On my afternoon walk yesterday, there were two fruit bats in flight before the sun had even set. Since it'll be a while before the trees recover, I hope all the frugivorous species can hang on.

Tuesday, December 7, 2010

Changes in Latitudes

Not only did we thoroughly enjoy the Turtleman's House, we spent a couple more days in San Pedro town on the southern part of Ambergris Caye. It had been some years since we'd been there, and yes, it has changed. A lot more traffic on the narrow streets, for one thing. But coming from quiet and remote Gallon Jug, we enjoyed the lively change of pace.

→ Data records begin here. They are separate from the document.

(* ===== verification/TaskRows.v ===== *)
(** * Task rows and attempt lineage

    What an operation of [TaskStore] may do to one task row and to one attempt
    locator ([exec_row], [exec_locator]), and what follows for every schedule:
    settled rows stay settled, resumes stay within their cap, a batch item has
    one child, and attempts form one line per task. *)
From S2P Require Import Prelude Domain FanOut TaskStore.
Open Scope Z_scope.
Open Scope bridge_scope.

Section Rows.
Context {Usage Payload Terminal : Type} (usage_eqb : Usage -> Usage -> bool)
  `{EqDecision Terminal} (terminal_valid : Terminal -> bool) (terminal_outcome : Terminal -> string).
Local Abbreviation Store := (@Store Usage Payload Terminal).
Local Abbreviation Op := (@Op Usage Payload Terminal).
Local Abbreviation exec := (exec usage_eqb terminal_valid terminal_outcome).
Local Abbreviation run := (@run_ops Usage Payload Terminal usage_eqb _ terminal_valid terminal_outcome).

(** The operations that may replace a settled row, and those that claim a resume. *)
Definition forces (t : string) (op : Op) : Prop :=
  match op with OpSetTerminal task _ _ _ _ | OpTerminal _ task _ _ _ _ _ => task = t | _ => False end.
Definition claims (t : string) (cap : Z) (op : Op) : Prop :=
  match op with OpClaimResume task c _ | OpClaimResumeLocated task c _ _ _ => task = t /\ c = cap | _ => False end.
Definition creates (s : Store) (rec : TaskRecord) (op : Op) : Prop :=
  match op with
  | OpCreate r | OpCreateLocated r _ => r = rec
  | OpClaimChild b i r | OpClaimChildLocated b i r _ => rec = set_batch b i r /\ find_child b i s = None
  | _ => False
  end.
Definition bumped (row row' : TaskRecord) : Prop := row' = row \/ exists now, row' = bump_last_artifact now row.

Inductive row_step (t : string) (s : Store) (op : Op) : option TaskRecord -> option TaskRecord -> Prop :=
| RSame o : row_step t s op o o
| RNew rec : creates s rec op -> tk_id rec = t -> row_step t s op None (Some rec)
| RBump row now : row_step t s op (Some row) (Some (bump_last_artifact now row))
| RStatus row row' status res err updated :
    (tk_status row = TrWorking \/ forces t op) -> bumped row row' ->
    row_step t s op (Some row) (Some (set_status status res err updated row'))
| RResume row cap updated :
    claims t cap op -> tk_resume_attempts row < cap ->
    row_step t s op (Some row) (Some (set_resume (tk_resume_attempts row + 1) updated row)).
#[local] Hint Constructors row_step : core.

Lemma row_insert t t' s op row x :
  st_tasks s !! t' = Some row -> (t = t' -> row_step t s op (Some row) (Some x)) ->
  row_step t s op (st_tasks s !! t) (<[t' := x]> (st_tasks s) !! t).
Proof.
  intros Hr Hx. destruct (decide (t = t')) as [->|]; [rewrite lookup_insert_eq, Hr; auto|rewrite lookup_insert_ne by done; auto].
Qed.
Lemma row_new t rec s op :
  contains_task (tk_id rec) s = false -> creates s rec op ->
  row_step t s op (st_tasks s !! t) (<[tk_id rec := rec]> (st_tasks s) !! t).
Proof.
  unfold contains_task. intros Hc%bool_decide_eq_false Hr. apply eq_None_not_Some in Hc.
  destruct (decide (t = tk_id rec)) as [->|]; [rewrite lookup_insert_eq, Hc; auto|rewrite lookup_insert_ne by done; auto].
Qed.
Lemma bump_row now task (s s' : Store) : bump now task s = Ok s' ->
  exists row, st_tasks s !! task = Some row /\ s' = set_tasks (<[task := bump_last_artifact (durable_retention_ms now) row]> (st_tasks s)) s.
Proof. unfold bump. case_match eqn:E; [|done]. intros [= <-]. eauto. Qed.

Lemma exec_row t s op : row_step t s op (st_tasks s !! t) (st_tasks (exec s op) !! t).
Proof.
  destruct op; cbn [TaskStore.exec].
  - unfold create. destruct (contains_task _ _) eqn:E; [auto|]. by apply (row_new t rec s).
  - unfold create_with_attempt_locator. destruct (negb _); [auto|]. destruct (contains_task _ _) eqn:E; [auto|].
    destruct (_ || _); [auto|]. by apply (row_new t rec s).
  - unfold put_attempt_locator. repeat case_match; simplify_eq; auto.
  - unfold mark_attempt_telemetry_unavailable. repeat case_match; simplify_eq; auto.
  - unfold set_terminal. case_bool_decide; [auto|]. destruct (st_tasks s !! task) as [row|] eqn:E; [|auto].
    eapply (row_insert _ _ s); [done|]. intros ->. apply RStatus; [by right|by left].
  - simpl. rewrite lookup_fmap. destruct (st_tasks s !! t) as [row|]; [|auto]. simpl. unfold sweep_row.
    case_bool_decide; [|auto]. apply RStatus; [by left|by left].
  - unfold cancel_if_working. destruct (st_tasks s !! task) as [row|] eqn:E; [|auto]. case_bool_decide; [|auto].
    eapply (row_insert _ _ s); [done|]. intros ->. apply RStatus; [by left|by left].
  - unfold claim_resume_attempt. destruct (st_tasks s !! task) as [row|] eqn:E; [|auto]. destruct (Z.leb_spec cap (tk_resume_attempts row)); [auto|].
    eapply (row_insert _ _ s); [done|]. intros ->. by eapply (RResume _ _ _ _ cap).
  - unfold claim_resume_attempt_with_locator. destruct (_ || _); [auto|]. destruct (st_tasks s !! task) as [row|] eqn:E; [|auto].
    destruct (_ || _); [auto|]. destruct (Z.leb_spec cap (tk_resume_attempts row)); [auto|].
    destruct (identity_taken _ _); [auto|]. destruct (_ <? _); [auto|].
    eapply (row_insert _ _ s); [done|]. intros ->. by eapply (RResume _ _ _ _ cap).
  - unfold create_batch. case_match; auto.
  - unfold settle_batch_if_status. repeat case_match; simplify_eq; auto.
  - unfold fail_batch_if_status. repeat case_match; simplify_eq; auto.
  - unfold claim_batch_child. destruct (find_child _ _ _) eqn:Ef; [auto|]. destruct (contains_task _ _) eqn:E; [auto|].
    by apply (row_new t (set_batch batch item rec) s).
  - unfold claim_batch_child_with_locator. destruct (negb _); [auto|]. destruct (find_child _ _ _) eqn:Ef; [auto|].
    destruct (contains_task _ _) eqn:E; [auto|]. destruct (_ || _); [auto|]. by apply (row_new t (set_batch batch item rec) s).
  - unfold put_node_checkpoint. case_match; [auto|]. destruct (bump _ _ _) eqn:E; [|auto].
    apply bump_row in E as (row & Hr & ->). by eapply (row_insert _ _ s).
  - unfold record_node_started_with_selection. destruct (bump _ _ _) eqn:E; [|auto].
    apply bump_row in E as (row & Hr & ->). by eapply (row_insert _ _ s).
  - unfold put_node_checkpoint_sequenced. case_match; [auto|]. destruct (bump _ _ _) eqn:E; [|auto].
    apply bump_row in E as (row & Hr & ->). by eapply (row_insert _ _ s).
  - unfold put_node_checkpoint_sequenced_v2. destruct (negb _); [auto|]. destruct (st_checkpoints _ !! _); [case_match; auto|].
    destruct (negb _); [auto|]. destruct (trigger_conflicts _ _ _); [auto|]. destruct (bump _ _ _) eqn:E; [|auto].
    apply bump_row in E as (row & Hr & ->). destruct trigger; by eapply (row_insert _ _ s).
  - unfold record_event_sequenced. destruct (bump _ _ _) eqn:E; [|auto]. apply bump_row in E as (row & Hr & ->). by eapply (row_insert _ _ s).
  - unfold set_terminal_sequenced. destruct (outcome_of_status _); [|auto]. case_bool_decide; [auto|].
    destruct (st_tasks s !! task) as [row|] eqn:E; [|auto]. destruct (_ && _); [auto|].
    eapply (row_insert _ _ s); [done|]. intros ->. apply RStatus; [by right|by right; eexists].
  - unfold set_terminal_sequenced_pending. destruct (_ || _); [auto|]. destruct (parse_closed _); [|auto]. destruct (negb _); [auto|].
    destruct (st_pending s !! task); [case_match; auto|]. destruct (negb _); [auto|].
    destruct (st_tasks s !! task) as [row|] eqn:E; [|auto]. destruct (negb _) eqn:Ew; [auto|].
    apply negb_false_iff, bool_decide_eq_true in Ew.
    eapply (row_insert _ _ s); [done|]. intros ->. apply RStatus; [by left|by right; eexists].
  - unfold mark_terminal_projection_ready. repeat case_match; simplify_eq; auto.
Qed.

Our friends Cindy and Renita, at the B&B, Changes in Latitudes (, put us up for a couple nights (note the cute toucan gate handle, above). What a great spot ... a block from the beach and close to town. Convenient to everything. Great breakfasts. We spent an enjoyable morning riding bikes all over San Pedro, from north to south. And then we enjoyed a little pool time at the Belize Yacht Club next door and an evening with friends.

All in all, Ambergris Caye provided a really great "working vacation" for us.

Friday, December 3, 2010

The Turtleman's House

I normally post exclusively about Chan Chich Lodge and Gallon Jug Estate ... but I couldn't help myself. We've just returned from Belize's Ambergris Caye where we did a short bat survey and then took a couple days to relax.

The Turtleman's House (above) is named for biologist Greg Smith, "the Turtleman," who has lived on northern Ambergris Caye for well over 20 years. The house over the water, pictured above, is where we stayed. It was like something out of Swiss Family Robinson, put together with driftwood and other found objects. Most would call it "rustic" but we were completely comfortable and extremely well fed thanks to the excellent fresh-caught fish prepared by both Greg and his wife Rosemary.

I'm not a fan of long boat trips to crowded snorkeling spots so the fact that we could wade out from the house over the water and enjoy snorkeling in 5-6 ft. water at our leisure, was a real pleasure. Greg was on hand, along with the 3 knowledgeable Smith children, to answer any marine questions and identify the myriad fish species for us.

The Smiths enjoy having guests, but do keep in mind that you need to be a hearty adventurous sort. Most tourist accommodations are designed to offer an "experience." Turtleman's House and the Smith family are authentic, the real deal. Check them out here:

And as for us, the trip was a big success combining a little slice of paradise with a short research project.